Muslim Women's Bodies in a Mediterranean City: Female Activism in Ceuta
Muslim Women's Bodies in a Mediterranean City: Female Activism in Ceuta
Wednesday, 9 July 2025: 13:00
Location: ASJE015 (Annex of the Faculty of Legal, Economic, and Social Sciences)
Oral Presentation
This paper focuses on the Generation-Z women in Ceuta protesting the anti-Muslim discourse propagated by the extreme right. A type of collective action taking place against the backdrop of a Mediterranean border-town, where strong social divisions persist along with great political polarization. This urban ethnography was carried out in Ceuta between 2021 and 2022 with specific focus on the protests around the use of the burkini in the city's swimming pools and beaches. It seeks to understand how Muslim women talk about their bodies, their right to occupy urban spaces and be present in the city, and the role feminism plays in their collective action. These protests have been interpreted by the extreme right as proof that the young women want to live “in a ghetto”, though paradoxically, the results of this study show the opposite: their desire to exercise their Spanish citizenship, their willingness to call into question both the Muslim and Christian patriarchy and to defend their local identity (Kaballa culture).

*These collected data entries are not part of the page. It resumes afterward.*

(* ===== verification/DialLimiter.v ===== *)
(** * The dial limiter (go-libp2p/p2p/net/swarm/limiter.go)

    [dialLimiter] hands out two kinds of tokens to dial jobs, one per peer and
    one per file descriptor, and queues the jobs it cannot start.  A job that
    is started runs in a goroutine of its own; the model keeps the multiset of
    running dials beside the limiter, so that what the counters are meant to
    count is in the state.  Every operation takes the contexts' [cancelled]
    answers as an argument: a job is asked at most once in an operation, so
    this covers every interleaving of cancellations. *)
From Stdlib Require Import ZArith Lia.
From stdpp Require Import base tactics list numbers option gmap strings sorting.
From S2P Require Import Prelude GoBytes Varint MaProtocol MaComponent MaCodec MaOps Transcoders MaProtocols.
Local Open Scope Z_scope.

(** ** Data *)
(** The identity of a job stands for its pointer; the response channel and the
    timeout belong to the environment. *)
Record dialJob := mkDialJob {
  dj_id : nat;
  dj_addr : Multiaddr;
  dj_peer : string }.

Record dialLimiter := mkDialLimiter {
  fdConsuming : Z;
  fdLimit : Z;
  waitingOnFd : list dialJob;
  activePerPeer : gmap string Z;
  perPeerLimit : Z;
  waitingOnPeerLimit : gmap string (list dialJob) }.

Definition set_fd (dl : dialLimiter) (n : Z) (w : list dialJob) : dialLimiter :=
  mkDialLimiter n (fdLimit dl) w (activePerPeer dl) (perPeerLimit dl) (waitingOnPeerLimit dl).
Definition set_active (dl : dialLimiter) (m : gmap string Z) : dialLimiter :=
  mkDialLimiter (fdConsuming dl) (fdLimit dl) (waitingOnFd dl) m (perPeerLimit dl) (waitingOnPeerLimit dl).
Definition set_waiting (dl : dialLimiter) (m : gmap string (list dialJob)) : dialLimiter :=
  mkDialLimiter (fdConsuming dl) (fdLimit dl) (waitingOnFd dl) (activePerPeer dl) (perPeerLimit dl) m.

Definition ConcurrentFdDials : Z := 160.
Definition DefaultPerPeerRateLimit : Z := 8.

Definition newDialLimiterWithParams (fdLimit perPeerLimit : Z) : dialLimiter :=
  mkDialLimiter 0 fdLimit [] ∅ perPeerLimit ∅.

(** ** Which dials need a file descriptor *)
(** [err == nil] of [ValueForProtocol] *)
Definition hasProtocol (m : Multiaddr) (code : Z) : bool := isOk (ValueForProtocol m code).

The research shows a new type of activism emerging in this isolated city of the Peninsula, one that is episodic and reactive, capable of resisting hate speech, turning one particular problem (the use of the burkini) into a reason of general interest (the defense of living in peaceful coexistence and the fight against racism and Islamophobia). They define themselves as intersectional and diverse feminists, have no stable organization, but are very active on social networks. They are prepared to take action should the situation so require it. They see religion as a vector of participation and not as a form of participation, being the social injustice inscribed in the Ceuti territory and heir of the North-South inequality, what really motivates their collective action.